# Whats next or you waiting for on LED and other lights?



## cobb (Feb 11, 2007)

Well, short of owning a sure fire light, seems not much has happened since the lux 3 and 5 watt dies. I have both lights a few other ones and a few pocket lasers, both red and green and an hid light. 

I have a 10 watt hid and seen the hid at sams, but was unimpressed. I am with the 10 watt hid. Ive seen the bigger halogen spot lamps on display, but again, nothing really jumped out at me as being bright. 

I have a bug out 3 watt led, cabelas 3 watt xpg, not to mention the advance auto one which blows them all away and the golsten 7 watt model and 3 watt mag 3 aa cell model. 

I really dont have that many incands, but then again, I want something bright and small and already have a few 2 cell lights with the p61 lamp in them.

Short of buying a higher power laser to pop balloons and other destructive things or a tank hid light from surplus whats around the corner for the consumer market in led, hid, etc? What are you saving your money for thats around the corner?


----------



## Oddjob (Feb 11, 2007)

I am waiting for new lights from McGizmo. I am purposely avoiding the current generation of Cree/SSC P4's based lights in favour of the next generation of said lights. I want to see where the design of these lights go. I was interested in the Fenix L1D CE and the Jetbeam MKII X but I do not want all of these different features such as strobe and SOS. I like things simple and that's why I mainly edc my McLux PD-S. It's all I really need. I am also interested to see the new light from HDS/Novatac, the U120.


----------



## Mark_Larson (Feb 12, 2007)

Should this be in General Flashlight Discussion?


----------



## Sable (Feb 12, 2007)

I'm trying to track down some kind of really insane hotwire. After that, if I can bite the bullet and pony up for a Polarion Helios or X1, I think I'll have just about every light that I can want.

There will always be some unbelievably unique lights (like a GatLight) that I might plunk some money down on just because they're so interesting from a light and non-light point of view, but I think I've got almost what I need now: An EDC (Milky L1) and portable whomper (Mini-Mini HID). A portable insane-o light (like a "Torch" or a Helios) is the last thing on the list. 

There's little that'll convince me to give up my ML1, but I may sample whatever Don's got cooking next - especially if it's titanium.


----------



## AndyTiedye (Feb 12, 2007)

Oddjob said:


> I am waiting for new lights from McGizmo.
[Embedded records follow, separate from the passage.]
(* ===== verification/Printf.v ===== *)
(** * Formatted output

    Models [kernel/printf.c] ([printint], [printptr], [printf], [panic]) and
    [procdump] of [kernel/proc.c] over the UART of [Uart].  A format is the
    list of its characters (reading at its end gives the NUL), an argument is
    an integer as the caller passed it or a string pointer ([AStr None] is the
    null pointer).  An argument list that does not fit the format is undefined
    in C and ends here in a [Panic "va_arg"]. *)
From S2P Require Import Prelude Riscv Proc Uart.

(** The characters of a C string literal. *)
Definition cstr (s : string) : list Z :=
  map (λ a, Z.of_nat (Ascii.nat_of_ascii a)) (String.list_ascii_of_string s).

(** The one-character string of a newline. *)
Definition nl : string := String (Ascii.ascii_of_nat 10) EmptyString.

Definition digits : list Z := cstr "0123456789abcdef".

Definition i64 (x : Z) : Z :=
  let y := u64 x in if y <? 9223372036854775808 then y else y - 18446744073709551616.

(** The do-while loop of [printint]: the buffer with the digits, least
    significant first. *)
Fixpoint printint_digits (fuel : nat) (x base : Z) (buf : list Z) : res (list Z) :=
  match fuel with
  | O => NoFuel
  | S f =>
      let buf := buf ++ [aget digits (x mod base)] in
      let x := x / base in
      if negb (x =? 0) then printint_digits f x base buf else Ok buf
  end.

(** [buf[0..i)] of [printint] when the printing loop starts. *)
Definition printint_buf (xx base : Z) (sign : bool) : res (list Z) :=
  let sign := sign && (xx <? 0) in
  let x := if sign then u64 (- xx) else u64 xx in
  buf ← printint_digits 64 x base [];
  Ok (if sign then buf ++ [45] else buf).

Definition printint (xx base : Z) (sign : bool) (u : uart) : res uart :=
  buf ← printint_buf xx base sign; consputs (reverse buf) u.

Fixpoint printptr_loop (n : nat) (x : Z) (u : uart) : res uart :=
  match n with
  | O => Ok u
  | S n' => u ← consputc (aget digits (Z.shiftr x 60)) u;
            printptr_loop n' (u64 (Z.shiftl x 4)) u
  end.

Definition printptr (x : Z) (u : uart) : res uart :=
  u ← consputc 48 u; u ← consputc 120 u; printptr_loop 16 x u.

Inductive arg := ANum (z : Z) | AStr (s : option (list Z)).

Definition va_num (args : list arg) : res (Z * list arg) :=
  match args with ANum z :: r => Ok (z, r) | _ => Panic "va_arg" end.
Definition va_str (args : list arg) : res (option (list Z) * list arg) :=
  match args with AStr s :: r => Ok (s, r) | _ => Panic "va_arg" end.

(** [for(; s[0]; s++) consputc(s[0])]. *)
Fixpoint putstr (s : list Z) (u : uart) : res uart :=
  match s with
  | [] => Ok u
  | c :: s' => if c =? 0 then Ok u else u ← consputc c u; putstr s' u
  end.

Fixpoint printf_loop (fuel : nat) (fmt : list Z) (i : Z) (args : list arg) (u : uart) : res uart :=
  match fuel with
  | O => NoFuel
  | S f =>
      let cx := aget fmt i in
      if cx =? 0 then Ok u
      else if negb (cx =? 37) then u ← consputc cx u; printf_loop f fmt (i + 1) args u
      else
        let i := i + 1 in
        let c0 := aget fmt i in
        let c1 := if negb (c0 =? 0) then aget fmt (i + 1) else 0 in
        let c2 := if negb (c1 =? 0) then aget fmt (i + 2) else 0 in
        let num conv base sign skip :=
          '(v, args) ← va_num args;
          u ← printint (conv v) base sign u;
          printf_loop f fmt (i + skip + 1) args u in
        if c0 =? 100 then num i32 10 true 0
        else if (c0 =? 108) && (c1 =? 100) then num i64 10 true 1
        else if (c0 =? 108) && (c1 =? 108) && (c2 =? 100) then num i64 10 true 2
        else if c0 =? 117 then num u32 10 false 0
        else if (c0 =? 108) && (c1 =? 117) then num i64 10 false 1
        else if (c0 =? 108) && (c1 =? 108) && (c2 =? 117) then num i64 10 false 2
        else if c0 =? 120 then num u32 16 false 0
        else if (c0 =? 108) && (c1 =? 120) then num i64 16 false 1
        else if (c0 =? 108) && (c1 =? 108) && (c2 =? 120) then num i64 16 false 2
        else if c0 =? 112 then
          '(v, args) ← va_num args;
          u ← printptr (u64 v) u; printf_loop f fmt (i + 1) args u
        else if c0 =? 99 then
          '(v, args) ← va_num args;
          u ← consputc (i32 v) u; printf_loop f fmt (i + 1) args u
        else if c0 =? 115 then
          '(s, args) ← va_str args;
          let s := match s with None => cstr "(null)" | Some s => s end in
          u ← putstr s u; printf_loop f fmt (i + 1) args u
        else if c0 =? 37 then u ← consputc 37 u; printf_loop f fmt (i + 1) args u
        else if c0 =? 0 then Ok u
        else u ← consputc 37 u; u ← consputc c0 u; printf_loop f fmt (i + 1) args u
  end.

Definition printf (fmt : string) (args : list arg) (u : uart) : res uart :=
  printf_loop (S (String.length fmt)) (cstr fmt) 0 args u.

(** [panic]: what it leaves on the device before it spins. *)
Definition panic (s : list Z) (u : uart) : res uart :=
  let u := with_panic 1 (panicked u) u in
  u ← printf "panic: " [] u;
  u ← printf (String.append "%s" nl) [AStr (Some s)] u;
  Ok (with_panic 1 1 u).

(** [procdump]; the test for an unknown state is dead code, [state] being an
    enumeration whose six values all have a name. *)
Definition state_name (s : procstate) : string :=
  match s with
  | UNUSED => "unused"
  | USED => "used"
  | SLEEPING => "sleep "
  | RUNNABLE => "runble"
  | RUNNING => "run   "
  | ZOMBIE => "zombie"
  end.

Fixpoint procdump_loop (ps : list proc) (u : uart) : res uart :=
  match ps with
  | [] => Ok u
  | p :: ps' =>
      if bool_decide (state p = UNUSED) then procdump_loop ps' u
      else
        u ← printf "%d %s %s" [ANum (pid p); AStr (Some (cstr (state_name (state p))));
                               AStr (Some (name p))] u;
        u ← printf nl [] u;
        procdump_loop ps' u
  end.

Definition procdump (ps : list proc) (u : uart) : res uart :=
  u ← printf nl [] u; procdump_loop ps u.

(** ** Facts *)

(** The value of a digit sequence, most significant digit first. *)
Definition value (base : Z) (ds : list Z) : Z := foldl (λ a d, a * base + d) 0 ds.

Lemma value_snoc base ds d : value base (ds ++ [d]) = value base ds * base + d.
Proof. unfold value. by rewrite foldl_app. Qed.

Lemma printint_digits_spec base fuel : 2 <= base → ∀ x buf,
  0 <= x < base ^ Z.of_nat fuel → (0 < fuel)%nat →
  ∃ ds, printint_digits fuel x base buf = Ok (buf ++ reverse (map (aget digits) ds)) ∧
    Forall (λ d, 0 <= d < base) ds ∧ value base ds = x ∧ ds ≠ [] ∧
    (ds = [0] ∨ base ^ (zlen ds - 1) <= x).
Proof.
  intros Hb. induction fuel as [|fuel IH]; intros x buf Hx Hf; [lia|]. simpl.
  pose proof (Z.mod_pos_bound x base ltac:(lia)) as Hm.
  destruct (Z.eqb_spec (x / base) 0) as [H0|H0]; simpl.
  - assert (x < base) by (apply Z.div_small_iff in H0; lia).
    rewrite Z.mod_small by lia. exists [x]. simpl. split_and!; try done.
    + apply Forall_singleton. lia.
    + destruct (decide (x = 0)) as [->|]; [by left|right]. unfold zlen. simpl. lia.
  - assert (0 <= x / base) by (apply Z.div_pos; lia).
    assert (x / base < base ^ Z.of_nat fuel) as Hlt.
    { apply Z.div_lt_upper_bound; [lia|]. rewrite <-Z.pow_succ_r by lia.
      replace (Z.succ (Z.of_nat fuel)) with (Z.of_nat (S fuel)) by lia. lia. }
    destruct fuel as [|fuel]; [simpl in Hlt; lia|].
    destruct (IH (x / base) (buf ++ [aget digits (x mod base)])) as (ds & Heq & Hds & Hv & Hne & Hl);
      [lia|lia|].
    exists (ds ++ [x mod base]). split_and!.
    + rewrite Heq, map_app, reverse_app, <-app_assoc. done.
    + apply Forall_app. split; [done|]. by apply Forall_singleton.
    + rewrite value_snoc, Hv. rewrite (Z.div_mod x base) at 3 by lia. lia.
    + by destruct ds.
    + right. destruct Hl as [->|Hl]; [exfalso; unfold value in Hv; simpl in Hv; lia|].
      assert (0 < zlen ds) by (unfold zlen; destruct ds; [done|simpl; lia]).
      assert (zlen (ds ++ [x mod base]) - 1 = Z.succ (zlen ds - 1)) as ->
        by (rewrite zlen_app; unfold zlen; simpl; lia).
      rewrite Z.pow_succ_r by lia.
      pose proof (Z.mul_div_le x base ltac:(lia)).
      etransitivity; [|eassumption]. apply Z.mul_le_mono_nonneg_l; lia.
Qed.

Lemma digits_shown ds base : 2 <= base <= 16 → Forall (λ d, 0 <= d < base) ds →
  concat (map shown (map (aget digits) ds)) = map (aget digits) ds.
Proof.
  intros Hb. induction 1 as [|d ds Hd _ IH]; simpl; [done|]. rewrite IH.
  assert (shown (aget digits d) = [aget digits d]) as ->; [|done].
  assert (d = 0 ∨ d = 1 ∨ d = 2 ∨ d = 3 ∨ d = 4 ∨ d = 5 ∨ d = 6 ∨ d = 7 ∨ d = 8 ∨ d = 9 ∨
    d = 10 ∨ d = 11 ∨ d = 12 ∨ d = 13 ∨ d = 14 ∨ d = 15) as Hc by lia.
  repeat destruct Hc as [->|Hc]; [reflexivity..|]. by subst.
Qed.

(** ** Property *)

(** [printint] of any 64-bit number in base 10 or 16 stays inside its
    20-byte buffer and prints the sign and the digits of exactly that number,
    without leading zeros. *)
Theorem printint_correct (xx base : Z) (sign : bool) (u : uart) :
  uart_on u → base = 10 ∨ base = 16 →
  -9223372036854775808 <= xx < 9223372036854775808 →
  (base = 16 → sign = false) →
  let neg := sign && (xx <? 0) in
  ∃ buf ds, printint_buf xx base sign = Ok buf ∧ zlen buf <= 20 ∧
    printint xx base sign u =
      Ok (with_out (out u ++ (if neg then [45] else []) ++ map (aget digits) ds) false u) ∧
    Forall (λ d, 0 <= d < base) ds ∧
    value base ds = (if neg then - xx else u64 xx) ∧
    (ds = [0] ∨ base ^ (zlen ds - 1) <= value base ds).
Proof.
  intros Hu Hb Hx Hs neg. unfold printint, printint_buf. fold neg.
  set (x := if neg then u64 (- xx) else u64 xx).
  assert (x = if neg then - xx else u64 xx) as Hxe.
  { subst x neg. destruct sign; simpl; [|done]. destruct (Z.ltb_spec xx 0); [|done].
    apply u64_small. lia. }
  assert (0 <= x < 18446744073709551616) as Hxr.
  { rewrite Hxe. subst neg. destruct sign; simpl; [|apply u64_range].
    destruct (Z.ltb_spec xx 0); [lia|apply u64_range]. }
  assert (neg = true → x <= 9223372036854775808) as Hxn.
  { intros Hn. rewrite Hxe, Hn. lia. }
  destruct (printint_digits_spec base 64 ltac:(lia) x []) as (ds & Heq & Hds & Hv & Hne & Hl).
  { split; [lia|]. destruct Hb as [-> | ->]; eapply Z.lt_le_trans; try apply Hxr; by vm_compute. }
  { lia. }
  rewrite Heq. simpl. eexists _, ds. split; [done|].
  assert (zlen ds <= (if neg then 19 else 20)) as Hlen.
  { destruct Hl as [->|Hl]; [unfold zlen; simpl; destruct neg; lia|].
    assert (neg = true → base = 10) as Hn10.
    { intros Hn. destruct Hb as [?|Hb]; [done|]. subst neg. by rewrite Hs in Hn. }
    assert (base ^ (zlen ds - 1) < base ^ (if neg then 19 else 20)) as Hpow.
    { eapply Z.le_lt_trans; [exact Hl|]. destruct neg.
      - rewrite Hn10 by done. specialize (Hxn eq_refl). lia.
      - destruct Hb as [-> | ->]; lia. }
    apply Z.pow_lt_mono_r_iff in Hpow; [|lia|destruct neg; lia]. destruct neg; lia. }
  assert (zlen (reverse (map (aget digits) ds)) = zlen ds) as Hrl.
  { unfold zlen. by rewrite length_reverse, length_map. }
  split_and!; [| |done|by rewrite Hv|by rewrite Hv].
  - destruct neg; rewrite ?zlen_app, Hrl; unfold zlen at 2 || idtac; simpl; lia.
  - destruct neg; rewrite ?reverse_app, reverse_involutive; simpl.
    + rewrite consputc_ok by done. simpl.
      rewrite consputs_ok by (auto with xv6 || by destruct ds).
      rewrite with_out_out, (digits_shown ds base) by (done || lia). simpl.
      by rewrite <-app_assoc.
    + rewrite consputs_ok by (done || by destruct ds).
      by rewrite (digits_shown ds base) by (done || lia).
Qed.

Definition uart0 : uart := mkUart 3 3 3 0 7 [] true [] 0 0 0.

Lemma printint_correct_witness :
  ∃ buf, printint_buf (-9223372036854775808) 10 true = Ok buf ∧ zlen buf <= 20.
Proof.
  destruct (printint_correct (-9223372036854775808) 10 true uart0)
    as (buf & ds & H & Hl & _); [done|by left|lia|done|].
  exists buf. split; [exact H|exact Hl].
Defined.

(** The text of a process listing. *)
Example procdump_text :
  out <$> (match procdump [set_name (cstr "init") (set_pid 1 (set_state SLEEPING
             (mkProc UNUSED ChNull 0 0 0 None 0 0 0 0 [] [] None [] 0)))] uart0 with
           | Ok u => Some u | _ => None end)
  = Some (cstr (String.append nl (String.append "1 sleep  init" nl))).
Proof. by vm_compute. Qed.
I am purposely avoiding the current generation of Cree/SSC P4's based lights in favour of the next generation of said lights.



Thank you.
That has made it easier for those of us who have been trying to buy them.



> I do not want all of these different features such as strobe and SOS.



I want strobe on my bike light.
I can see its usefulness on a tactical light.
Strobe (in multiple colors) is a really fun thing to have on a rave light.



> I like things simple and that's why I mainly edc my McLux PD-S.



But the PD-S IS one of the current generation. :huh2: 

I really like my XR19-PD, which has a very elegant 2-stage light with
both stages accessable from either the piston OR the twistie.

I also like my Draco, despite the arcane Flupic user interface,
-- For a light so small and beautiful and bright and versatile
I'd send the level to it in Morse Code if I had to. :twothumbs


----------



## Oddjob (Feb 12, 2007)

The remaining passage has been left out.